To suggest that Asia's most destructive storm since 1991 could bring down the junta in Myanmar may seem pie-in-the-sky dreaming, given that the military has kept a firm grip on power for 46 years. Uprisings have been ruthlessly crushed.
So protective are the generals of their positions that political opponents are routinely imprisoned or, in the case of the most prominent pro-democracy leaders like Aung San Suu Kyi, kept under house arrest. Foreigners are closely watched during visits, lest they sow the seeds of democracy. Even in the aftermath of Cyclone Nargis, those offering assistance are being treated with utmost suspicion; tens of thousands of people have been killed, hundreds of thousands injured, maybe 1 million are homeless, and still the junta procrastinates about who it should and should not let in to help. Anger is growing in the country. State-run media gave just one day's warning of the storm and put wind speeds at a quarter of what they turned out to be. The military, despite being all-pervasive in society, was slow to respond to the disaster, seemingly proving that the generals care little about the people they rule. The area affected is known as Myanmar's rice belt, and food prices nationwide are skyrocketing; rising costs were the reason for protests last year.
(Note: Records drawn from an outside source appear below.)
(** The construction returns a model when the inertia matrix is inverted,
    [angles] and [distances] have one length, nothing is shorter than
    [propellers], and [np.linalg.pinv] returns. *)
Lemma init_returns (ps : list PropellerParams.t) (a d : list float)
    (cw : option (list Z)) (ms : float) (im inverse : matrix float) :
  np_linalg_inv im = Ok inverse ->
  coefficients_provided ps = true ->
  length a = length d ->
  length ps <= length a ->
  (forall c, cw = Some c -> length ps <= length c) ->
  (forall m, has_shape m 4 (length ps) -> exists g, np_linalg_pinv m = Ok g) ->
  exists v, __init__ ps a d cw ms im = Ok v.
Proof.
  intros Hinv Hcoef Hlen Hps Hcw Hpinv.
  destruct (before_allocation ps a d cw ms im inverse)
    as (Hps' & Ha' & Hd' & Hcw').
  set (self := spin_step _) in *.
  assert (exists m, for_enumerate
                      (alloc_column self (zip_with fmul d (map np_sin a))
                                    (zip_with fmul d (map np_cos a)))
                      0 ps (np_zeros 4 (length ps)) = Ok m) as [m Hm].
  { pose proof (np_zeros_shape 4 (length ps)) as Hz.
    apply has_shape_4 in Hz as (r0 & r1 & r2 & r3 & -> & Hr0 & Hr1 & Hr2 & Hr3).
    eapply alloc_loop_returns; try done; cbn;
      rewrite ?length_zip_with, ?length_map; try lia.
    destruct cw as [c|]; [by apply Hcw|]. by rewrite alternating_length. }
  assert (has_shape m 4 (length ps)) as Hshape.
  { pose proof (np_zeros_shape 4 (length ps)) as Hz.
    apply has_shape_4 in Hz as (r0 & r1 & r2 & r3 & Hz & Hr0 & Hr1 & Hr2 & Hr3).
    rewrite Hz in Hm.
    eapply alloc_loop_Ok in Hm as (Hshape & _); [done..|cbn; lia]. }
  destruct (Hpinv m Hshape) as [g Hg].
  eexists. apply init_post_init.
  rewrite post_init_unfold. cbn [inertia_matrix]. rewrite Hinv.
  fold self. unfold allocation_step.
  rewrite Hps', Ha', Hd', Hcoef.
  rewrite !np_multiply_same_length by by rewrite length_map.
  rewrite Hm, Hg. reflexivity.
Qed.

End Lengths.

(** ** The geometry of a propeller *)

Section Propeller.
Context `{NumPy}.
Import PropellerParams.

(** [__post_init__] always returns, and sets the four derived attributes. *)
Lemma propeller_post_init (self : t) :
  exists self',
    __post_init__ self = Ok self'
    /\ diameter self' = diameter self /\ pitch self' = pitch self
    /\ k_thrust self' = k_thrust self /\ k_torque self' = k_torque self
    /\ R self' = Value (fmul (diameter self) (float_lit (254 # 10000)))
    /\ A self' = Value (fmul np_pi
                          (fpow (fmul (diameter self) (float_lit (254 # 10000))) 2))
    /\ theta0 self' = Value (fmul (of_int 2)
                               (blade_angle (diameter self) (pitch self)))
    /\ theta1 self' = Value (fmul (fdiv (of_int (-4)) (of_int 3))
                               (blade_angle (diameter self) (pitch self))).
Proof. eexists. split; [reflexivity|]. cbn. done. Qed.

(** C9: [theta0] and [theta1] depend on [diameter] and [pitch] only: two
    constructions that agree on them give the same [theta0] and the same
    [theta1], whatever the other fields are. *)
Theorem theta_depends_on_diameter_pitch (self1 self2 : t) :
  diameter self1 = diameter self2 ->
  pitch self1 = pitch self2 ->
  exists self1' self2' t0 t1,
    __post_init__ self1 = Ok self1'
    /\ __post_init__ self2 = Ok self2'
    /\ theta0 self1' = Value t0 /\ theta0 self2' = Value t0
    /\ theta1 self1' = Value t1 /\ theta1 self2' = Value t1.
Proof.
  intros Hd Hp.
  destruct (propeller_post_init self1)
    as (self1' & H1 & _ & _ & _ & _ & _ & _ & H10 & H11).
  destruct (propeller_post_init self2)
    as (self2' & H2 & _ & _ & _ & _ & _ & _ & H20 & H21).
  rewrite <- Hd, <- Hp in H20, H21.
  eauto 12.
Qed.
End Propeller.

(** ** The ideal interpretation *)

Section IdealLinAlg.
Import Ideal.
Local Open Scope R_scope.

Lemma ideal_inv_invertible (m : matrix float) :
  invertible m -> exists m', np_linalg_inv m = Ok m' /\ inverse_of m m'.
Proof.
  intros Hm. cbn. unfold inv.
  destruct (excluded_middle_informative (invertible m)) as [Hex|Hno]; [|done].
  destruct (constructive_indefinite_description _ Hex) as [m' Hm']. cbn. eauto.
Qed.

Lemma ideal_inv_singular (m : matrix float) :
  singular m -> np_linalg_inv m = Raise LinAlgError.
Proof.
  intros Hm. cbn. unfold inv.
  destruct (excluded_middle_informative (invertible m)) as [Hex|Hno]; done.
Qed.


Lemma ideal_pinv_contract : pinv_contract eq.
Proof.
  intros a g. cbn. unfold pinv.
  destruct (excluded_middle_informative _) as [Hex|Hno]; [|discriminate].
  destruct (constructive_indefinite_description _ Hex) as [g' Hg']. cbn.
  intros [= <-]. by destruct Hg' as (_ & Hlaw & _).
Qed.

Lemma ideal_eye_invertible : invertible (np_eye 3).
Proof.
  exists (np_eye 3). split.
  - split; [done|]. repeat constructor.
  - cbn. repeat (case_decide; [try lia|try lia]).
    repeat (f_equal; try ring).
Qed.

Lemma ideal_zeros_singular : singular (np_zeros 3 3).
Proof.
  intros (m' & [Hlen Hrows] & Hprod).
  destruct m' as [|r0 ?]; [discriminate|].
  apply Forall_cons in Hrows as [Hr0 _].
  destruct r0 as [|x0 [|x1 [|x2 [|]]]]; try discriminate.
  cbn in Hprod. injection Hprod as Hprod _. lra.
Qed.

(** A matrix of one column has a pseudoinverse: its transpose over its
    squared norm, or zero for the zero column. *)
Lemma ideal_column_pseudoinverse (x0 x1 x2 x3 : R) :
  exists g : matrix float, pseudoinverse_of [[x0]; [x1]; [x2]; [x3]] g.
Proof.
  destruct (Req_dec (x0 * x0 + x1 * x1 + x2 * x2 + x3 * x3) 0) as [Hs|Hs].
  - assert (x0 = 0) as -> by nra. assert (x1 = 0) as -> by nra.
    assert (x2 = 0) as -> by nra. assert (x3 = 0) as -> by nra.
    exists [[0; 0; 0; 0]].
    split; [split; [done|repeat constructor]|].
    split; [cbn; repeat (f_equal; try ring)|].
    split; [cbn; repeat (f_equal; try ring)|].
    split.
    + intros [|[|[|[|i]]]] [|[|[|[|j]]]]; cbn; try reflexivity; ring.
    + intros [|i] [|j]; cbn; try reflexivity.
  - set (s := x0 * x0 + x1 * x1 + x2 * x2 + x3 * x3) in *.
    exists [[x0 / s; x1 / s; x2 / s; x3 / s]].
    split; [split; [done|repeat constructor]|].
    split; [cbn; repeat (f_equal; try (subst s; field; exact Hs))|].
    split; [cbn; repeat (f_equal; try (subst s; field; exact Hs))|].
    split.
    + intros [|[|[|[|i]]]] [|[|[|[|j]]]]; cbn; try reflexivity;
        subst s; field; exact Hs.
    + intros [|i] [|j]; cbn; try reflexivity.
Qed.

Lemma ideal_pinv_column (a : matrix float) :
  has_shape a 4 1 -> exists g, np_linalg_pinv a = Ok g.
Proof.
  intros Ha.
  apply has_shape_4 in Ha as (r0 & r1 & r2 & r3 & -> & Hr0 & Hr1 & Hr2 & Hr3).
  destruct r0 as [|x0 [|]], r1 as [|x1 [|]], r2 as [|x2 [|]], r3 as [|x3 [|]];
    try discriminate.
  cbn. unfold pinv.
  destruct (excluded_middle_informative _) as [Hex|Hno]; [eauto|].
  destruct Hno. apply ideal_column_pseudoinverse.
Qed.
End IdealLinAlg.

(** ** Propellers and vehicles over the real numbers *)

Section IdealModel.
Import Ideal Examples.
Local Open Scope R_scope.

Lemma propeller_constructed (k_thrust k_torque : option R) :
  PropellerParams.__init__ 1 PropellerParams.default_diameter
    PropellerParams.default_pitch PropellerParams.default_a
    PropellerParams.default_b PropellerParams.default_c
    PropellerParams.default_eta k_thrust k_torque None
  = Ok (propeller k_thrust k_torque).
Proof. reflexivity. Qed.

(** The default diameter of 6 inches is a radius of 0.1524 m. *)
Example default_radius (k_thrust k_torque : option R) :
  PropellerParams.R (propeller k_thrust k_torque) = Value 0.1524.
Proof. cbn. f_equal. unfold Q2R. cbn. lra. Qed.

(** C3: the derived fields of a propeller are [R = diameter * 0.0254],
    [A = pi * R^2], [theta0 = 2 * atan2(pitch, 2*pi*(3/4)*diameter/2)] and
    [theta1 = -(4/3) * atan2(pitch, 2*pi*(3/4)*diameter/2)]. *)
Theorem propeller_geometry (self : PropellerParams.t) :
  exists self',
    PropellerParams.__post_init__ self = Ok self'
    /\ PropellerParams.R self'
       = Value (PropellerParams.diameter self * 0.0254)
    /\ PropellerParams.A self'
       = Value (PI * (PropellerParams.diameter self * 0.0254) ^ 2)
    /\ PropellerParams.theta0 self'
       = Value (2 * atan2 (PropellerParams.pitch self)
                      (2 * PI * (3 / 4) * PropellerParams.diameter self / 2))
    /\ PropellerParams.theta1 self'
       = Value (- (4 / 3) * atan2 (PropellerParams.pitch self)
                             (2 * PI * (3 / 4) * PropellerParams.diameter self / 2)).
Proof.
  destruct (propeller_post_init self)
    as (self' & Hpost & _ & _ & _ & _ & HR & HA & H0 & H1).
  exists self'. split; [done|].
  rewrite HR, HA, H0, H1. unfold blade_angle. cbn.
  repeat split; f_equal.
  - f_equal. f_equal. field.
  - replace (-4 / 3) with (- (4 / 3)) by field. f_equal. f_equal. field.
Qed.

(** C10: the taper is a fixed multiple of the root pitch angle:
    [theta1 = -(2/3) * theta0], for every diameter and pitch. *)
Theorem theta1_theta0_ratio (self : PropellerParams.t) :
  exists self' t0 t1,
    PropellerParams.__post_init__ self = Ok self'
    /\ PropellerParams.theta0 self' = Value t0
    /\ PropellerParams.theta1 self' = Value t1
    /\ t1 = - (2 / 3) * t0.
Proof.
  destruct (propeller_post_init self)
    as (self' & Hpost & _ & _ & _ & _ & _ & _ & H0 & H1).
  eexists self', _, _. repeat (split; [done|]).
  cbn. field.
Qed.

Lemma theta_depends_on_diameter_pitch_witness :
  exists self1' self2' t0 t1,
    PropellerParams.__post_init__ (propeller (Some 1) (Some 1)) = Ok self1'
    /\ PropellerParams.__post_init__ (propeller None None) = Ok self2'
    /\ PropellerParams.theta0 self1' = Value t0
    /\ PropellerParams.theta0 self2' = Value t0
    /\ PropellerParams.theta1 self1' = Value t1
    /\ PropellerParams.theta1 self2' = Value t1.
Proof.
  apply (theta_depends_on_diameter_pitch
           (propeller (Some 1) (Some 1)) (propeller None None));
    reflexivity.
Defined.

(** *** Constructions that return *)

Lemma eye_inverted :
  exists inverse : matrix float,
    np_linalg_inv VehicleParams.default_inertia_matrix = Ok inverse.
Proof.
  destruct (ideal_inv_invertible _ ideal_eye_invertible) as (inverse & Hinv & _).
  eauto.
Qed.

Lemma single_complete :
  Forall (fun p => is_Some (PropellerParams.k_thrust p)
                   /\ is_Some (PropellerParams.k_torque p)) single.
Proof. repeat constructor; cbn; eauto. Qed.


(** A vehicle of one propeller is constructed whenever [angles],
    [distances] and [clockwise] have at least one entry. *)
Lemma single_returns (a d : list float) (cw : option (list Z)) :
  length a = length d -> (1 <= length a)%nat ->
  (forall c, cw = Some c -> (1 <= length c)%nat) ->
  exists v, VehicleParams.__init__ single a d cw VehicleParams.default_mass
              VehicleParams.default_inertia_matrix = Ok v.
Proof.
  intros Hlen Ha Hcw. destruct eye_inverted as [inverse Hinv].
  eapply init_returns; [exact Hinv|reflexivity|done|done|done|].
  intros m Hm. by apply ideal_pinv_column.
Qed.


(** *** The theorems on vehicles, at concrete vehicles *)

Lemma alloc_columns_witness :
  exists v m,
    VehicleParams.__init__ single [0] [0] None VehicleParams.default_mass
      VehicleParams.default_inertia_matrix = Ok v
    /\ VehicleParams.alloc v = Value (Some m)
    /\ has_shape m 4 1
    /\ column m 0 = [Some (- 1); Some (1 * (0 * sin 0)); Some (1 * (0 * cos 0));
                     Some (1 * 1)].
Proof.
  destruct (single_returns [0] [0] None) as [v Hv]; [done|cbn; lia|done|].
  destruct (alloc_columns single [0] [0] None _ _ v Hv single_complete)
    as (m & c & Hm & Hc & Hshape & Hcols); [done|].
  exists v, m. repeat (split; [done|]).
  destruct (Hcols 0%nat _ eq_refl)
    as (kt & kq & a_i & d_i & c_i & Hkt & Hkq & Ha & Hd & Hci & Hcol).
  rewrite (init_clockwise _ _ _ _ _ _ _ Hv) in Hc. injection Hc as <-.
  cbn in Hkt, Hkq, Ha, Hd, Hci.
  injection Hkt as <-. injection Hkq as <-. injection Ha as <-.
  injection Hd as <-. injection Hci as <-. exact Hcol.
Defined.


Lemma default_clockwise_alternates_witness :
  exists v c,
    VehicleParams.__init__ single [0] [0] None VehicleParams.default_mass
      VehicleParams.default_inertia_matrix = Ok v
    /\ VehicleParams.clockwise v = Some c
    /\ length c = 1%nat
    /\ c !! 0%nat = Some 1%Z.
Proof.
  destruct (single_returns [0] [0] None) as [v Hv]; [done|cbn; lia|done|].
  destruct (default_clockwise_alternates single [0] [0] _ _ v Hv)
    as (c & Hc & Hlen & Hsigns & _).
  exists v, c. repeat (split; [done|]).
  apply (Hsigns 0%nat). cbn. lia.
Defined.


Lemma alloc_pseudoinverse_law_witness :
  exists v m g,
    VehicleParams.__init__ single [0] [0] None VehicleParams.default_mass
      VehicleParams.default_inertia_matrix = Ok v
    /\ VehicleParams.alloc v = Value (Some m)
    /\ VehicleParams.alloc_inverse v = Value (Some g)
    /\ has_shape m 4 1
    /\ matmul (matmul m g) m = m.
Proof.
  destruct (single_returns [0] [0] None) as [v Hv]; [done|cbn; lia|done|].
  destruct (alloc_pseudoinverse_law eq single [0] [0] None _ _ v
              ideal_pinv_contract Hv single_complete)
    as (m & g & Hm & Hg & Hshape & Hlaw).
  exists v, m, g. done.
Defined.

Lemma derivation_steps_sequential_witness :
  let self := VehicleParams.mk single [0] [0] None VehicleParams.default_mass
                (np_zeros 3 3) Unset Unset Unset in
  (VehicleParams.__post_init__ self).2 = Raise LinAlgError
  /\ VehicleParams.clockwise (VehicleParams.__post_init__ self).1 = None
  /\ VehicleParams.alloc (VehicleParams.__post_init__ self).1 = Unset
  /\ VehicleParams.alloc_inverse (VehicleParams.__post_init__ self).1 = Unset.
Proof.
  intros self.
  destruct (derivation_steps_sequential self) as [Hfailed _].
  apply Hfailed. apply ideal_inv_singular, ideal_zeros_singular.
Defined.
Not all natural disasters change the political landscape. For each that does, another does not. The tsunami brought peace to Aceh, but not the similarly affected northeast of Sri Lanka, still wracked by fighting between the government and separatist Tamil Tiger rebels. Pakistani aid to India following the Gujarat quake in 2003 brought the leaders of the rival nations together for the first time within six months, although a year later the sides were again on the brink of war. Ilan Kelman, a researcher with the Centre for International Climate and Environmental Research - Oslo, told me yesterday that the only viable response to the devastation wrought by Hurricane Katrina in the US in 2005 was a national one, given the scale of the damage. President George W. Bush failed to act promptly, yet suffered minimal political backlash.